- PROBLEM:
Every line of the records below from the line with "jacobianTransposeControl K q (zip_with" up to and including the line with "three joint angles" must be reproduced exactly, and no line outside that range.

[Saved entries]
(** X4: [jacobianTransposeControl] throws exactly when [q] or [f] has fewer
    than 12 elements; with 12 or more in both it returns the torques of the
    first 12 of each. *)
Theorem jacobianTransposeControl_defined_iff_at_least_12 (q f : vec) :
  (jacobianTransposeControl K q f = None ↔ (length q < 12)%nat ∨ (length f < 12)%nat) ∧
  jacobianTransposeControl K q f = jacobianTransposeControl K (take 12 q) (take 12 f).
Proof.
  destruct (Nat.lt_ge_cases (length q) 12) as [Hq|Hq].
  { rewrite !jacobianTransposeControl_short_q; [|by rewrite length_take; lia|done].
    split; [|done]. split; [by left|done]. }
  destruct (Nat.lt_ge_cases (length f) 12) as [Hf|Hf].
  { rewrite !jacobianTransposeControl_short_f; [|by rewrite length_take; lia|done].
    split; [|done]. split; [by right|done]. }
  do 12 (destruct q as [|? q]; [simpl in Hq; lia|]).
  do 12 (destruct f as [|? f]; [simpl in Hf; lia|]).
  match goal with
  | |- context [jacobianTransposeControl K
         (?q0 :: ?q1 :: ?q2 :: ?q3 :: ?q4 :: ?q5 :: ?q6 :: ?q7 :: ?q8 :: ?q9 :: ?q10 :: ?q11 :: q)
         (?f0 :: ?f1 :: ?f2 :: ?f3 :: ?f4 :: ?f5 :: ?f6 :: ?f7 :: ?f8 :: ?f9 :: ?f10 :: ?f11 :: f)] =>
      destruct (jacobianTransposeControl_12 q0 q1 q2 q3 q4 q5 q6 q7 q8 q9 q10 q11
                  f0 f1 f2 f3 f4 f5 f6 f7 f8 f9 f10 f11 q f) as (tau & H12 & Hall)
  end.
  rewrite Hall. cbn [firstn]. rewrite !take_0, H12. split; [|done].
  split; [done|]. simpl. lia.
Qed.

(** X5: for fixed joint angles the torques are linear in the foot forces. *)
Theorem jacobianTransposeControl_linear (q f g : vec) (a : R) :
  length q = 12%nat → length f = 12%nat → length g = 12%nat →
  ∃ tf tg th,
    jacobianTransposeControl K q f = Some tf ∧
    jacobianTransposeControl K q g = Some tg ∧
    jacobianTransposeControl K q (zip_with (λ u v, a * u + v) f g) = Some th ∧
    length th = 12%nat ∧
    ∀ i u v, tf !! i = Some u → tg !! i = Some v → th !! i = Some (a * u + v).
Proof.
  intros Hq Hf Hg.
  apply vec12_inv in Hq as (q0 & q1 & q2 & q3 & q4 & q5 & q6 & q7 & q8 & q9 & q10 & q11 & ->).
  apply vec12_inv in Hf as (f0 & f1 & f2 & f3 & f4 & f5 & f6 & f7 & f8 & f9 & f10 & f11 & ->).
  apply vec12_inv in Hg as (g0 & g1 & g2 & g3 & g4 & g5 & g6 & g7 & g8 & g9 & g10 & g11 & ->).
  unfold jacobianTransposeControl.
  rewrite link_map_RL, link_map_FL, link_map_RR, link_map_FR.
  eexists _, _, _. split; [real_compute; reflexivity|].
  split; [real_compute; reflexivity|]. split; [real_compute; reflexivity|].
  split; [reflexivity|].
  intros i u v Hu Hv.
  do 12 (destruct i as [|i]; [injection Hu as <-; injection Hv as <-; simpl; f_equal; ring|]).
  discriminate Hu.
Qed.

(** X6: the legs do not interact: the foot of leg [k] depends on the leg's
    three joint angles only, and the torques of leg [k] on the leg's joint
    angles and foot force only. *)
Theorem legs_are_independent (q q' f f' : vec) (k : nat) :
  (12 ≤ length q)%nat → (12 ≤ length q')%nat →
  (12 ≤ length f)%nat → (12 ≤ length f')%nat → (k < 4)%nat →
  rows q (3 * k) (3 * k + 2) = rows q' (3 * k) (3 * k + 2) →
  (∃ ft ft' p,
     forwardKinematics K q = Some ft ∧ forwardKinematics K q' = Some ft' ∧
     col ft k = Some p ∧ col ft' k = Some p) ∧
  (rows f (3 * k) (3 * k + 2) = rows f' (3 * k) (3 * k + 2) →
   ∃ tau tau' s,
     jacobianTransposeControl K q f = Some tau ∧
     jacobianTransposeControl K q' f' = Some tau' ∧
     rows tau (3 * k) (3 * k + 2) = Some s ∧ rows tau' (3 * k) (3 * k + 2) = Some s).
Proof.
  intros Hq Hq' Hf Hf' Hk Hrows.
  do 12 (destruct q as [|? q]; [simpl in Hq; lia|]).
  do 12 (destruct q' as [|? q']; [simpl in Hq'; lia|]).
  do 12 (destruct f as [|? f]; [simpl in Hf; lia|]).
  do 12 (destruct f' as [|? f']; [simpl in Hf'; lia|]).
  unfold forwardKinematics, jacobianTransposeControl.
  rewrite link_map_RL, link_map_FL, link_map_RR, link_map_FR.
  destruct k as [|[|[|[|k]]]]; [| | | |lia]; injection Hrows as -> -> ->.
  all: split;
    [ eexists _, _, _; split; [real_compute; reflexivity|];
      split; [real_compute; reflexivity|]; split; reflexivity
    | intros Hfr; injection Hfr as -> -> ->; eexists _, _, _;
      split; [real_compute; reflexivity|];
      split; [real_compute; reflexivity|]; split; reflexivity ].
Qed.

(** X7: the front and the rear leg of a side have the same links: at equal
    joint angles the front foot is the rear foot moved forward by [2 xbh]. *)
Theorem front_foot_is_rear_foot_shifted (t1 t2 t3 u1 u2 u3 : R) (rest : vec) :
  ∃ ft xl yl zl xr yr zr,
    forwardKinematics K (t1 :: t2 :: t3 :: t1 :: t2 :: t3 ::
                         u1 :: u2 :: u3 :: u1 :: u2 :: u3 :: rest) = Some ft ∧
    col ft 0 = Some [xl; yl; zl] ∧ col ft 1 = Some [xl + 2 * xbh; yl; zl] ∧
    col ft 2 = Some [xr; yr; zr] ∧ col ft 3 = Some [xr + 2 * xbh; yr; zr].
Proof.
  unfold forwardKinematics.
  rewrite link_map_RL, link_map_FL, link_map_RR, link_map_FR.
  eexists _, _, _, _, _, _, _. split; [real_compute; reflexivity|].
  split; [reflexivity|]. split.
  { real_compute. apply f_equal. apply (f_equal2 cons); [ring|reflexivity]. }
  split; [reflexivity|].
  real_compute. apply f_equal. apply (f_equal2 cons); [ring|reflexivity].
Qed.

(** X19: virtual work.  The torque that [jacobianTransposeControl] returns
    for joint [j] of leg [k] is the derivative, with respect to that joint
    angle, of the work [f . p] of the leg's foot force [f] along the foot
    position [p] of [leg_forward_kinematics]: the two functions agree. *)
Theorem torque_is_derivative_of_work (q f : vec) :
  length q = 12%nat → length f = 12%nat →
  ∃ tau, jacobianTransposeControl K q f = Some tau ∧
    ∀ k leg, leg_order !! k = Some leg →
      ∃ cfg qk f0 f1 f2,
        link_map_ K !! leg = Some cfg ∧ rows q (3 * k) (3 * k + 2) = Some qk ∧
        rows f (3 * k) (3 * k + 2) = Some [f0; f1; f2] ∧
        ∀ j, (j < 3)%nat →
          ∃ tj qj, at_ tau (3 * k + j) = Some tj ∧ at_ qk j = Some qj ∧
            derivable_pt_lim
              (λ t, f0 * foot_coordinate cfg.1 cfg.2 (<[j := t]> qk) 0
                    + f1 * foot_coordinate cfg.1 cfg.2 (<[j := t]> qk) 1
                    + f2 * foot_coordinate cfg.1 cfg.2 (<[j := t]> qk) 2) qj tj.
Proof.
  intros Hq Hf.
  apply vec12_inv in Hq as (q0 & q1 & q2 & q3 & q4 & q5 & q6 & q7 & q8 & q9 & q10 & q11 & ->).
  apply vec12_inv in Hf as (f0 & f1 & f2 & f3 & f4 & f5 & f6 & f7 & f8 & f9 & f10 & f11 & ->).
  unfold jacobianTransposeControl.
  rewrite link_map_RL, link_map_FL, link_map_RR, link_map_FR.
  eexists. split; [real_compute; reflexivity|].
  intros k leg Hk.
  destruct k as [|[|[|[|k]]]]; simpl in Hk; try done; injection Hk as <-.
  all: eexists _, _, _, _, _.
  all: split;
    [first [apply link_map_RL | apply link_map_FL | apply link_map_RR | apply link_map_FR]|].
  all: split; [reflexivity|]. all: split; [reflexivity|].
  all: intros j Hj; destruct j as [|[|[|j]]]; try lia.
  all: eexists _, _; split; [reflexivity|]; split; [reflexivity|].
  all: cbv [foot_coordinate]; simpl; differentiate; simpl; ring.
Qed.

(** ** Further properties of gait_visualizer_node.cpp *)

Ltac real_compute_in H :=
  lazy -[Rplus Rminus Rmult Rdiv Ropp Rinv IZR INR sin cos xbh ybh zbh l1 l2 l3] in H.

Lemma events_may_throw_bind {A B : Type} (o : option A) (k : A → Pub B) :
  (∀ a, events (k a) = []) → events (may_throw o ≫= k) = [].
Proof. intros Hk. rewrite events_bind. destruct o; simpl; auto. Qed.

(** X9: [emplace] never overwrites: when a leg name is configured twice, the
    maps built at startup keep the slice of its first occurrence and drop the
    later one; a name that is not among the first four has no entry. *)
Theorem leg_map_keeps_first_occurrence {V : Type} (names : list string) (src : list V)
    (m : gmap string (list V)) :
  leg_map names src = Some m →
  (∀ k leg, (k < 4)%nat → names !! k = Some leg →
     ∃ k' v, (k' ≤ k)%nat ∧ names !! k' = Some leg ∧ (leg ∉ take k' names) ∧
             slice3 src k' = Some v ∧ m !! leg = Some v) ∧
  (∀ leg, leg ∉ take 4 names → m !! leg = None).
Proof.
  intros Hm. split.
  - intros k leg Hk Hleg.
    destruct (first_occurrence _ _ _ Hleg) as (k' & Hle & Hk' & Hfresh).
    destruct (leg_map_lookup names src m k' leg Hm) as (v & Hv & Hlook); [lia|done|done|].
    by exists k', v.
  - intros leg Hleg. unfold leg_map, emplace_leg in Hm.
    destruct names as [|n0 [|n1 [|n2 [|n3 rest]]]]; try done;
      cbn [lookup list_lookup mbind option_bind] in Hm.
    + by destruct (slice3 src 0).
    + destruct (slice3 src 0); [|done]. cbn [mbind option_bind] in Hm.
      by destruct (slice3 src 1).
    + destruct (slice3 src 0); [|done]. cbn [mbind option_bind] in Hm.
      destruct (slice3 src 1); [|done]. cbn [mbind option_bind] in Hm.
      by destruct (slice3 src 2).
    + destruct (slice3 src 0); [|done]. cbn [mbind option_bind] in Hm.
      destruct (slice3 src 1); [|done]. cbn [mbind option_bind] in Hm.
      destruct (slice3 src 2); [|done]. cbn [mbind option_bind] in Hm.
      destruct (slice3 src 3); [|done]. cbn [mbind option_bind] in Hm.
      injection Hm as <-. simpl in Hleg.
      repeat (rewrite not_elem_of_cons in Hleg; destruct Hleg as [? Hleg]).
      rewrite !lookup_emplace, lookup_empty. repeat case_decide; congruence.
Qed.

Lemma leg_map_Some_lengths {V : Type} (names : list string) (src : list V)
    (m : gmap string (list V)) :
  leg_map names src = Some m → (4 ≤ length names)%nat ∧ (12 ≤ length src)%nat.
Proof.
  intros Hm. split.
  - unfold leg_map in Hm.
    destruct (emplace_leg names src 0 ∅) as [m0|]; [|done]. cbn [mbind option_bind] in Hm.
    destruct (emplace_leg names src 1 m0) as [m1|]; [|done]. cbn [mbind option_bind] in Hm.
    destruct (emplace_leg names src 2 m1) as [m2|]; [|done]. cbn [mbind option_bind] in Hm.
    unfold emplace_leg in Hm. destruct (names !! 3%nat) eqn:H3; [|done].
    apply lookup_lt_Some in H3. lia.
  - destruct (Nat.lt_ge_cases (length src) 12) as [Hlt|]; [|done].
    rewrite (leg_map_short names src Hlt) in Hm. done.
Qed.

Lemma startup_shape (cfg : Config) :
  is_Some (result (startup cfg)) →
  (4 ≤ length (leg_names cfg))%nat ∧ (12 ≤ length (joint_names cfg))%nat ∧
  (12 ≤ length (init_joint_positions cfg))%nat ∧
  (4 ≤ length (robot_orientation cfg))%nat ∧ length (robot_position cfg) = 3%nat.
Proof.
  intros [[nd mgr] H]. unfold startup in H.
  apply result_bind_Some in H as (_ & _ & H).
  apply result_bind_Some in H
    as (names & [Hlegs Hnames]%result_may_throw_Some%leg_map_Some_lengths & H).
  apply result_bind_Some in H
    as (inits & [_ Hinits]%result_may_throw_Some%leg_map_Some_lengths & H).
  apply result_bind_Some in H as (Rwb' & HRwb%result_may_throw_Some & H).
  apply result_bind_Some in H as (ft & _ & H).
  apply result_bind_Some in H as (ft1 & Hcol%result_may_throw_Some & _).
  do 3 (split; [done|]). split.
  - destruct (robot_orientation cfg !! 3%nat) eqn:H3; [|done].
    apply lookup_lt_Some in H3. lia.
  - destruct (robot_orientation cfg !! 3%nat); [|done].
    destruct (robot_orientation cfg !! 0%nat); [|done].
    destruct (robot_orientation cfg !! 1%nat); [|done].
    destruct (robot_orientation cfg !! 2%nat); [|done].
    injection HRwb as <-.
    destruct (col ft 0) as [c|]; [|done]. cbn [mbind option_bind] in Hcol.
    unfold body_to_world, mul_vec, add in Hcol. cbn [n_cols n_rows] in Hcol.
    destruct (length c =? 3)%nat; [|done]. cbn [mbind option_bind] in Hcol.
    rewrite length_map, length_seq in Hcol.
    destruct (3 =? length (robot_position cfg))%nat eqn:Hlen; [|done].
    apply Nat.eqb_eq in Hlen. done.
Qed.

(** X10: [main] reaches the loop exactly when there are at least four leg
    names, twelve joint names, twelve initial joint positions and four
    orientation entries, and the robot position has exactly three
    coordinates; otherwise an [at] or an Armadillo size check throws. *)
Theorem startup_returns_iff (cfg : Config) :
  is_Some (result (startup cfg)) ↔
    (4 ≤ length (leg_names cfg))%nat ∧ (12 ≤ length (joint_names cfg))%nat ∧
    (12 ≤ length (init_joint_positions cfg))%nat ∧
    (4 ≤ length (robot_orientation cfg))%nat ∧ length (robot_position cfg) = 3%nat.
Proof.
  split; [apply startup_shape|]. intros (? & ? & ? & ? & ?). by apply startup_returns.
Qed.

- SOLUTION TO THE EXERCISE:
    jacobianTransposeControl K q (zip_with (λ u v, a * u + v) f g) = Some th ∧
    length th = 12%nat ∧
    ∀ i u v, tf !! i = Some u → tg !! i = Some v → th !! i = Some (a * u + v).
Proof.
  intros Hq Hf Hg.
  apply vec12_inv in Hq as (q0 & q1 & q2 & q3 & q4 & q5 & q6 & q7 & q8 & q9 & q10 & q11 & ->).
  apply vec12_inv in Hf as (f0 & f1 & f2 & f3 & f4 & f5 & f6 & f7 & f8 & f9 & f10 & f11 & ->).
  apply vec12_inv in Hg as (g0 & g1 & g2 & g3 & g4 & g5 & g6 & g7 & g8 & g9 & g10 & g11 & ->).
  unfold jacobianTransposeControl.
  rewrite link_map_RL, link_map_FL, link_map_RR, link_map_FR.
  eexists _, _, _. split; [real_compute; reflexivity|].
  split; [real_compute; reflexivity|]. split; [real_compute; reflexivity|].
  split; [reflexivity|].
  intros i u v Hu Hv.
  do 12 (destruct i as [|i]; [injection Hu as <-; injection Hv as <-; simpl; f_equal; ring|]).
  discriminate Hu.
Qed.

(** X6: the legs do not interact: the foot of leg [k] depends on the leg's
    three joint angles only, and the torques of leg [k] on the leg's joint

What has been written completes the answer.